March of the PenguinsJune 25, 2015

There's much to learn about Antarctica, but the extreme weather will discourage humans. Australia is one of seven countries that have research stations in this continent, its landscape can be categorized as a desert. If not for its present location. However, scientists are able to witness a strange phenomenon. At the end of summer, emperor penguins leave the Southern Ocean and march to that part of the Antarctic shelf where the ice is thick enough to hold a colony of penguins. Mountains surround it, which protect these birds from the strong winds. (Most of the Antarctic landscape is elevated.) This is the call of nature.
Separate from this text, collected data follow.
Definition patch_user (w : world) (s : S) (u : string) (q : patch_req) (resp : response) : world * answer :=
  let '(s, t, l, err) := run_steps (patch_steps u q) s (w_tracker w) (w_effects w) in
  let w := {| w_store := Some s; w_tracker := t; w_auth := w_auth w; w_rules := w_rules w;
              w_fs := w_fs w; w_effects := l |} in
  match err with
  | Some (e, code) => (w, error e code resp)
  | None => (invalidate w u, writeJSON (status "updated") resp)
  end.

(** The path below /api/users/, split. *)
Definition user_parts (r : request) : list string := Split "/" (TrimPrefix (r_Path r) "/api/users/").
Definition path_user (r : request) : string := default "" (head (user_parts r)).

Definition h_user : api := fun w r b resp =>
  match w_store w with
  | None => (w, error "user store unavailable" StatusServiceUnavailable resp)
  | Some s =>
      let u := path_user r in
      if bool_decide (u = "") then (w, error "username required" StatusBadRequest resp)
      else if (length (user_parts r) =? 2)%nat && bool_decide (user_parts r !! 1%nat = Some "kick") then
        if bool_decide (r_Method r <> MethodPost) then method_not_allowed w resp
        else
          let reason := or_default (Query_Get r "reason") "Account suspended by administrator" in
          (invalidate (kick_user w u reason) u, writeJSON (status "kicked") resp)
      else if bool_decide (r_Method r = MethodDelete) then
        match ad_Delete s u with
        | (s, Some e) => (set_store w s, error e StatusNotFound resp)
        | (s, None) => (invalidate (kick_user (set_store w s) u "Account deleted") u,
                        writeJSON (status "deleted") resp)
        end
      else if bool_decide (r_Method r = MethodPatch) then
        match b_patch b with
        | Err e => (w, error e StatusBadRequest resp)
        | Ok q => patch_user w s u q resp
        end
      else method_not_allowed w resp
  end.

Definition h_users_kick : api := fun w r b resp =>
  if bool_decide (r_Method r <> MethodPost) then method_not_allowed w resp
  else
    let u := Query_Get r "username" in
    if bool_decide (u = "") then (w, error "username required" StatusBadRequest resp)
    else
      let reason := or_default (Query_Get r "reason") "Account suspended by administrator" in
      (invalidate (kick_user w u reason) u,
       writeJSON (RStrings [("status", "kicked"); ("username", u)]) resp).

Definition h_users_active : api := fun w r b resp =>
  (w, writeJSON (RActive (ActiveUsers (w_tracker w))) resp).

(** The query of the Location is left out. *)
Definition h_sessions_redirect : api := fun w r b resp =>
  (w, (WriteHeader StatusTemporaryRedirect (SetHeader "Location" "/api/sessions/kick" resp), None)).

Definition h_stats : api := fun w r b resp => (w, writeJSON (RStats (UserStats (w_tracker w))) resp).

(** ** The routes: exact paths, and the subtree of /api/users/ *)

Definition routes (cfg : settings) (uptime : Z) : list (string * api) :=
  [("/api/whoami", h_whoami); ("/api/info", h_info cfg uptime); ("/api/tls/reload", h_tls_reload cfg);
   ("/api/system", h_system); ("/api/config", h_config cfg); ("/api/restart", h_restart cfg);
   ("/api/rules", h_rules); ("/api/sessions", h_sessions); ("/api/sessions/kick", h_sessions_kick);
   ("/api/users", h_users); ("/users/kick", h_users_kick); ("/users/active", h_users_active);
   ("/sessions", h_sessions); ("/sessions/kick", h_sessions_redirect); ("/stats", h_stats)].

Definition find_route (cfg : settings) (uptime : Z) (path : string) : option api :=
  match list_find (fun e => e.1 = path) (routes cfg uptime) with
  | Some (_, (_, h)) => Some h
  | None => if HasPrefix path "/api/users/" then Some h_user else None
  end.

(** *** The web interface *)

Inductive open_error := NotExist (e : string) | OtherError (e : string).

(** [spaFileSystem.Open]: what is not there is the page of the interface. *)
Definition spa_Open {File} (root : string -> File + open_error) (name : string) : File + open_error :=
  match root name with
  | inl f => inl f
  | inr (NotExist _) => root "/index.html"
  | inr e => inr e
  end.

(** The handler of "/": a file server over the directory, when there is one;
    [stat] tells whether it is there, [Dir] and [FileServer] are net/http's. *)
Definition webui {File} (stat : string -> bool) (Dir : string -> string -> File + open_error)
    (FileServer : (string -> File + open_error) -> api) (webRoot : string) : option api :=
  if negb (bool_decide (webRoot = "")) && stat webRoot then Some (FileServer (spa_Open (Dir webRoot))) else None.

(** [StartAdminAPI] serves nothing without an address and a token; a path with
    no route is the static site's.  ServeMux redirects a path that is not
    clean first, as in Server.v. *)
Definition serve (cfg : settings) (uptime : Z) (static : api) : option api :=
  if bool_decide (st_Token cfg = "") || bool_decide (st_Address cfg = "") then None
  else Some (fun w r b resp =>
    if bool_decide (r_Method r <> MethodConnect) && bool_decide (Server.cleanPath (r_Path r) <> r_Path r)
    then (w, (WriteHeader StatusTemporaryRedirect (SetHeader "Location" (Server.cleanPath (r_Path r)) resp),
              None))
    else match find_route cfg uptime (r_Path r) with
    | Some h => authMW cfg h w r b resp
    | None => static w r b resp
    end).

(** ** Lemmas *)

Lemma kick_user_revokes w u reason c :
  c ∈ conns_of (w_tracker w) u -> (IsRevoked (w_tracker (kick_user w u reason)) (Some c)).1 = true.
Proof.
  intros Hc. unfold kick_user, KickUser. cbn. rewrite revoke_all, bool_decide_true by done. done.
Qed.

Lemma invalidate_forgets w u : Auth.a_cache (w_auth (invalidate w u)) !! u = None.
Proof. cbn. apply lookup_delete_eq. Qed.

(** ** Properties *)

(** The web interface answers every path: with the file of that name, or with
    the page when there is no such file; only other errors, or a missing page,
    are reported. *)
Theorem spa_Open_spec {File} (root : string -> File + open_error) (name : string) :
  match spa_Open root name with
  | inl f => root name = inl f \/ (exists e, root name = inr (NotExist e)) /\ root "/index.html" = inl f
  | inr (NotExist e) => (exists e', root name = inr (NotExist e')) /\ root "/index.html" = inr (NotExist e)
  | inr (OtherError e) => root name = inr (OtherError e) \/ root "/index.html" = inr (OtherError e)
  end.
Proof. unfold spa_Open. destruct (root name) as [f|[e|e]] eqn:E; [by left| |by left].
  destruct (root "/index.html") as [f|[e'|e']] eqn:Ei; eauto.
Qed.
This part of the shelf is the breeding ground of the emperor penguins, the heaviest of its species. Many will wonder why such an inhospitable place. They must keep a safe distance from leopard seals and other predators in the sea. Humans will be amazed by what emperor penguins must go through, which is the only way for the propagation of their species.

Here are some interesting facts about their annual ritual:

Emperor penguins are monogamous creatures. When the adult penguins congregate together, they will look for a partner. The females outnumber the males, so expect lots of preening from the female penguins. It won't be long before the colony turns into a large group of couples of penguins. The union ends when the chicks are old enough to fend for themselves. No one can tell if the same couple will meet the following year.

The male penguins must endure the extreme cold to protect the eggs. Once the female penguin hatches an egg, she must leave to feed for herself and the chick. She has been in the shelf for a season, losing weight along the way. She must hand the egg to her partner, but it must be done carefully and quickly. The egg can't withstand the extreme weather conditions. It will be perched on the male penguin's feet, his body providing warmth. When the worst part of winter hits Antarctica, the male penguins must huddle as close as possible.

The emperor penguins are the most devoted parents. During winter, the distance between the breeding ground and the sea is more than fifty miles. Imagine the hunger and fatigue that the female penguins must endure after hatching. Once they have their fill, they must return. It will be the turn of the male penguins (to replenish themselves). They will take turns until the chicks are old enough.

Not all chicks live to see the melting of the ice. Some eggs won't survive the biting cold, while others will be abandoned. (Some female penguins are killed and eaten by seals, while some male penguins couldn't stand their hunger any longer.) The final blizzard of the winter season can be fatal to some chicks, while others will be defenseless from other birds.

Emperor penguins have a huge digestive tract. This is the only explanation on why penguins can feed their chicks for a few months.